Wed Feb 15 17:08:35 UTC 2012

Perry Myers wrote:

>> As long as you expect the VM to enforce reliability on the raw storage 
>> devices then you are going to have problems with restarting HA VMs. If 
>> you switch your thinking to making the storage operations HA, then all 
>> you need is a response cache.
>> 
>> A restarted VM replays the operation, and the cached response is 
>> retransmitted (or the operation is benignly re-applied). Without 
>> defining the operations so that they can be benignly re-applied or 
>> adding a response cache you will always be able to come up with some 
>> order of failure that won't work.

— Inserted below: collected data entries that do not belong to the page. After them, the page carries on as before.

(* ===== verification/Governor.v ===== *)
(** * Governor presets: the vocabulary and the plans of pkg/governor

    The governor words of pkg/api, the facts discovery hands a planner, and
    what a plan is: writes to sysfs attributes or nvidia-smi invocations,
    with the native state they set. The planners are in CpuGovernor.v and
    GpuGovernor.v. A plan is run by [writeAll], the attribute tree with every
    write taken in order. *)

From S2P Require Import Prelude GoString GoFloat GoSlices Api.

#[local] Open Scope string_scope.

(** ** The words of pkg/api *)

(** src/pkg/api/governor.go:62-92 [GovernorResultApplied, GovernorResultAppliedUnverified, GovernorResultEquivalent, GovernorResultUnsupported, GovernorResultNotApplied, GovernorResultRefused, GovernorResultDrift, GovernorResultContended, GovernorResultDisabled, GovernorResultRestored, GovernorResultError] *)
Definition GovernorResultApplied : string := "applied".
Definition GovernorResultAppliedUnverified : string := "applied-unverified".
Definition GovernorResultEquivalent : string := "equivalent".
Definition GovernorResultUnsupported : string := "unsupported".
Definition GovernorResultNotApplied : string := "not-applied".
Definition GovernorResultRefused : string := "refused".
Definition GovernorResultDrift : string := "drift".
Definition GovernorResultContended : string := "contended".
Definition GovernorResultDisabled : string := "disabled".
Definition GovernorResultRestored : string := "restored".
Definition GovernorResultError : string := "error".

(** src/pkg/api/governor.go:95-100 [GovernorResultValues] *)
Definition GovernorResultValues : list string :=
  [GovernorResultApplied; GovernorResultAppliedUnverified; GovernorResultEquivalent;
   GovernorResultUnsupported; GovernorResultNotApplied; GovernorResultRefused;
   GovernorResultDrift; GovernorResultContended; GovernorResultDisabled;
   GovernorResultRestored; GovernorResultError].

(** src/pkg/api/governor.go:108-115 [GovernorBackendCPUFreq, GovernorBackendAMDGPUSysfs, GovernorBackendNvidiaSMI] *)
Definition GovernorBackendCPUFreq : string := "cpufreq".
Definition GovernorBackendAMDGPUSysfs : string := "amdgpu-sysfs".
Definition GovernorBackendNvidiaSMI : string := "nvidia-smi".

(** src/pkg/api/governor.go:127-133 [CPUDriverModeActive, CPUDriverModePassive, CPUDriverModeGuided, CPUDriverModeValues] *)
Definition CPUDriverModeActive : string := "active".
Definition CPUDriverModePassive : string := "passive".
Definition CPUDriverModeGuided : string := "guided".
Definition CPUDriverModeValues : list string := [CPUDriverModeActive; CPUDriverModePassive; CPUDriverModeGuided].

(** src/pkg/api/governor.go:137-144 [CPUBoostScopeGlobal, CPUBoostScopePerCPU, CPUBoostScopeNoTurbo] *)
Definition CPUBoostScopeGlobal : string := "global".
Definition CPUBoostScopePerCPU : string := "per-cpu".
Definition CPUBoostScopeNoTurbo : string := "no-turbo".

(** src/pkg/api/governor.go:150-160 [GovernorCurrentMixed, GovernorStateUnknown, GovernorStateUnlocked] *)
Definition GovernorCurrentMixed : string := "mixed".
Definition GovernorStateUnknown : string := "unknown".
Definition GovernorStateUnlocked : string := "unlocked".

(** ** Facts *)

(** src/pkg/governor/types.go:15-22 [AMDFamilyNavi31, AMDFamilyAldebaran, AMDFamilyMI300] *)
Definition AMDFamilyNavi31 : string := "navi31".
Definition AMDFamilyAldebaran : string := "aldebaran".
Definition AMDFamilyMI300 : string := "mi300".

(** src/pkg/governor/types.go:26-31 [NVArchAmpere, NVArchAda, NVArchHopper, NVArchBlackwell] *)
Definition NVArchAmpere : string := "ampere".
Definition NVArchAda : string := "ada".
Definition NVArchHopper : string := "hopper".
Definition NVArchBlackwell : string := "blackwell".

(** The driver's mode is reported, never planned with.
    src/pkg/governor/types.go:50-71 [CPUFacts] *)
Record CPUFacts := {
  cf_Driver : string;
  cf_DriverMode : string;
  cf_HWP : bool;
  cf_Governors : list string;
  cf_EPPs : list string;
  cf_BoostScope : string;
  cf_Policies : list Z
}.

(** A Go [\[2\]int] is a pair.
    src/pkg/governor/types.go:76-93 [AMDFacts] *)
Record AMDFacts := {
  af_BusID : string;
  af_DeviceID : string;
  af_Family : string;
  af_Level : string;
  af_OD : bool;
  af_SclkMHz : Z * Z;
  af_MclkMHz : Z * Z;
  af_FclkMHz : Z * Z
}.

(** src/pkg/governor/types.go:96-109 [NVFacts] *)
Record NVFacts := {
  nf_Arch : string;
  nf_SupportedSMMHz : list Z;
  nf_SupportedMemMHz : list Z;
  nf_MemLockRuntime : bool;
  nf_LockedGPU : bool;
  nf_LockedMem : bool
}.

(** ** Plans *)

(** src/pkg/governor/types.go:114-116 [Write] *)
Record Write := mkWrite { w_RelPath : string; w_Value : string }.

#[export] Instance Write_eq_dec : EqDecision Write.
Proof. solve_decision. Defined.

(** The nil pointers of the locks are [None].
    src/pkg/governor/types.go:121-134 [State] *)
Record State := mkState {
  st_Governor : string;
  st_EPP : string;
  st_Boost : string;
  st_Level : string;
  st_SclkMaxMHz : Z;
  st_GPULockMHz : option (Z * Z);
  st_MemLockMHz : option (Z * Z)
}.

Definition noState : State := mkState "" "" "" "" 0 None None.

(** src/pkg/governor/types.go:160-166 [Plan] *)
Record Plan := mkPlan {
  p_Writes : list Write;
  p_Args : list (list string);
  p_State : State;
  p_Native : string;
  p_Result : string
}.

Definition unsupportedPlan : Plan := mkPlan [] [] noState "" GovernorResultUnsupported.

(** ** Paths *)

(** src/pkg/governor/paths.go:11-25 [CPUFreqRelDir, IntelPstateRelDir, AMDPstateRelDir, PCIDevicesRelDir, GlobalBoostRelPath, NoTurboRelPath] *)
Definition CPUFreqRelDir : string := "devices/system/cpu/cpufreq".
Definition IntelPstateRelDir : string := "devices/system/cpu/intel_pstate".
Definition AMDPstateRelDir : string := "devices/system/cpu/amd_pstate".
Definition PCIDevicesRelDir : string := "bus/pci/devices".
Definition GlobalBoostRelPath : string := CPUFreqRelDir +:+ "/boost".
Definition NoTurboRelPath : string := IntelPstateRelDir +:+ "/no_turbo".

(** src/pkg/governor/paths.go:28-41 [PolicyGovernorFile, PolicyEPPFile, PolicyBoostFile, AMDLevelFile, AMDODFile, AMDLevelAuto] *)
Definition PolicyGovernorFile : string := "scaling_governor".
Definition PolicyEPPFile : string := "energy_performance_preference".
Definition PolicyBoostFile : string := "boost".
Definition AMDLevelFile : string := "power_dpm_force_performance_level".
Definition AMDODFile : string := "pp_od_clk_voltage".
Definition AMDLevelAuto : string := "auto".

(** src/pkg/governor/paths.go:44-46 [PolicyRelPath] *)
Definition PolicyRelPath (n : Z) (file : string) : string :=
  CPUFreqRelDir +:+ "/policy" +:+ Itoa n +:+ "/" +:+ file.

(** src/pkg/governor/paths.go:50-52 [AMDDeviceRelPath] *)
Definition AMDDeviceRelPath (busID file : string) : string :=
  PCIDevicesRelDir +:+ "/" +:+ ToLower busID +:+ "/" +:+ file.

(** src/pkg/governor/paths.go:57-59 [IsODWrite] *)
Definition IsODWrite (w : Write) : bool := HasSuffix (w_RelPath w) ("/" +:+ AMDODFile).

(** ** Lemmas on paths *)

Lemma slash_free s : plain s -> Forall (fun a => a <> "/"%char) (list_ascii_of_string s) ->
  forall t, Cut (s +:+ String "/" t) "/" = (s, t, true).
Proof. intros _ H t. by apply Cut_byte. Qed.

Lemma Itoa_no_slash n : Forall (fun a => a <> "/"%char) (list_ascii_of_string (Itoa n)).
Proof.
  destruct (decide (0 <= n)%Z) as [H|H]; [by apply digit_not, Itoa_digits|].
  destruct n as [|p|p]; try lia. unfold Itoa, Z.to_int. cbn [DecimalString.NilZero.string_of_int list_ascii_of_string].
  constructor; [done|]. apply digit_not; [done|]. apply NilZero_string_digits.
Qed.

Lemma PolicyRelPath_inj n m f g : in_int64 n -> in_int64 m ->
  PolicyRelPath n f = PolicyRelPath m g -> n = m /\ f = g.
Proof.
  unfold PolicyRelPath. intros Hn Hm H%app_string_inj_l%app_string_inj_l.
  change ("/" +:+ f) with (String "/" f) in H. change ("/" +:+ g) with (String "/" g) in H.
  pose proof (Cut_byte "/" (Itoa n) f (Itoa_no_slash n)) as E. rewrite H in E.
  rewrite (Cut_byte "/" (Itoa m) g (Itoa_no_slash m)) in E. injection E as E ->.
  split; [|done]. symmetry. by apply Itoa_inj.
Qed.

(** ** Running writes *)

(** The attribute tree after the writes, each taken as written, in order. *)
Definition writeAll (files : gmap string string) (ws : list Write) : gmap string string :=
  foldl (fun files w => <[w_RelPath w := w_Value w]> files) files ws.

Lemma writeAll_other files ws path :
  path ∉ (w_RelPath <$> ws) -> writeAll files ws !! path = files !! path.
Proof.
  unfold writeAll. revert files. induction ws as [|w ws IH]; intros files; [done|].
  cbn [fmap list_fmap foldl]. intros [Hne Hin]%not_elem_of_cons. rewrite IH by done. by apply lookup_insert_ne.
Qed.

Lemma writeAll_app files ws ws' : writeAll files (ws ++ ws') = writeAll (writeAll files ws) ws'.
Proof. apply foldl_app. Qed.

Lemma writeAll_elem files ws w :
  NoDup (w_RelPath <$> ws) -> w ∈ ws -> writeAll files ws !! w_RelPath w = Some (w_Value w).
Proof.
  unfold writeAll. revert files. induction ws as [|v ws IH]; intros files Hnd; [by intros ?%not_elem_of_nil|].
  cbn [fmap list_fmap] in Hnd. apply NoDup_cons in Hnd as [Hv Hnd]. cbn [foldl].
  intros [->|Hw]%elem_of_cons; [|by apply IH].
  rewrite (writeAll_other _ ws (w_RelPath v)) by done. apply lookup_insert_eq.
Qed.

(** Every write of a path agreeing on its value leaves that value. *)
Lemma writeAll_agree files ws path v :
  path ∈ (w_RelPath <$> ws) -> (forall w, w ∈ ws -> w_RelPath w = path -> w_Value w = v) ->
  writeAll files ws !! path = Some v.
Proof.
  induction ws as [|w ws IH] using rev_ind; [by intros ?%not_elem_of_nil|]. intros Hin Hv.
  rewrite writeAll_app. unfold writeAll at 1. cbn [foldl]. destruct (decide (w_RelPath w = path)) as [<-|Hne].
  - rewrite lookup_insert_eq. f_equal. apply Hv; [|done]. apply elem_of_app. right. by left.
  - rewrite lookup_insert_ne by done. apply IH.
    + rewrite fmap_app in Hin. apply elem_of_app in Hin as [|Hin%list_elem_of_singleton]; [done|]. by destruct Hne.
    + intros u Hu. apply Hv. apply elem_of_app. by left.
Qed.
(** src/pkg/governor/amdgpu.go:97-121 [PlanAMD] *)
Definition PlanAMD (f : AMDFacts) (preset : string) (ceilingPct : float64) : option Plan :=
  if negb (checkGPUPreset preset ceilingPct) then None
  else if String.eqb (af_BusID f) "" then None
  else match chooseAMD f preset ceilingPct with
       | None => Some unsupportedPlan
       | Some (level, sclkMax) =>
           let p := mkPlan [PlanAMDLevel (af_BusID f) level] [] (mkState "" "" "" level sclkMax None None)
                      level GovernorResultApplied in
           if (0 <? sclkMax)%Z then
             let mhz := Itoa sclkMax in
             let od := AMDDeviceRelPath (af_BusID f) AMDODFile in
             Some (mkPlan (p_Writes p ++ [mkWrite od ("s 1 " +:+ mhz); mkWrite od "c"]) (p_Args p) (p_State p)
                     (p_Native p +:+ " sclk_max=" +:+ mhz) (p_Result p))
           else Some p
       end.

(** The presets of the first loop, in their order.
    src/pkg/governor/amdgpu.go:144-151 [GPUGovernorPresetValues] *)
Definition presetsButEfficient : list string :=
  filter (fun p => String.eqb p GPUGovernorPresetEfficient = false) GPUGovernorPresetValues.

(** src/pkg/governor/amdgpu.go:143-158 [ReverseAMD] *)
Definition ReverseAMD (f : AMDFacts) (level : string) (odSclkMHz : Z * Z) : option string :=
  let named p := match chooseAMD f p DefaultCeilingPctOfMax with Some (l, _) => String.eqb l level | None => false end in
  match find named presetsButEfficient with
  | Some p => Some p
  | None =>
      let '(lo, hi) := af_SclkMHz f in
      match chooseAMD f GPUGovernorPresetEfficient (fofZ 100) with
      | Some (l, _) =>
          if String.eqb l level && (odSclkMHz.1 <=? lo)%Z && (lo <=? odSclkMHz.2)%Z && (odSclkMHz.2 <=? hi)%Z
          then Some GPUGovernorPresetEfficient else None
      | None => None
      end
  end.

(** ** NVIDIA *)

(** The locks are [None] for a domain left to the driver.
    src/pkg/governor/nvidia.go:15-18 [nvChoice] *)
Record nvChoice := mkNV { nv_gpu : option (Z * Z); nv_mem : option (Z * Z); nv_result : string }.

(** src/pkg/governor/nvidia.go:21-27 [nvKnownArch] *)
Definition nvKnownArch (arch : string) : bool := str_mem arch [NVArchAmpere; NVArchAda; NVArchHopper; NVArchBlackwell].

(** src/pkg/governor/nvidia.go:31-33 [nvMemLockable] *)
Definition nvMemLockable (f : NVFacts) : bool :=
  nf_MemLockRuntime f && (String.eqb (nf_Arch f) NVArchAmpere || String.eqb (nf_Arch f) NVArchAda).

(** src/pkg/governor/nvidia.go:37-46 [distinctMHz] *)
Definition distinctMHz (xs : list Z) : list Z := sorted_distinct (filter (fun x => (0 <? x)%Z = true) xs).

There is no cost-effective way to 
>> guarantee that you snapshot the VM only when there is no in-flight 
>> storage activity.

> How is this any different than a bare metal host crashing while writes are
> in flight either to a local disk or FC disk?  When something crashes (be it
> physical or virtual) you're always going to lose some data that was in flight
> but not committed to disk (network has same issue).  It's up to individual
> applications to be resilient to this.

Don't think of a storage write as being a write to a device. It is a request to
a service made in the context of a session. The session protocol includes the
necessary logic to complete the transaction even when a TCP connection is
broken. Examples of this include multi-connection iSCSI and NFSv4. Both of
which can be used to back a virtual disk.

When a VM is migrated you break the connections by it or were made on its
behalf. The pre-existing session logic will make in-progress operations retry
until they are successful.

The key is thinking of block storage as a service, rather than as a device.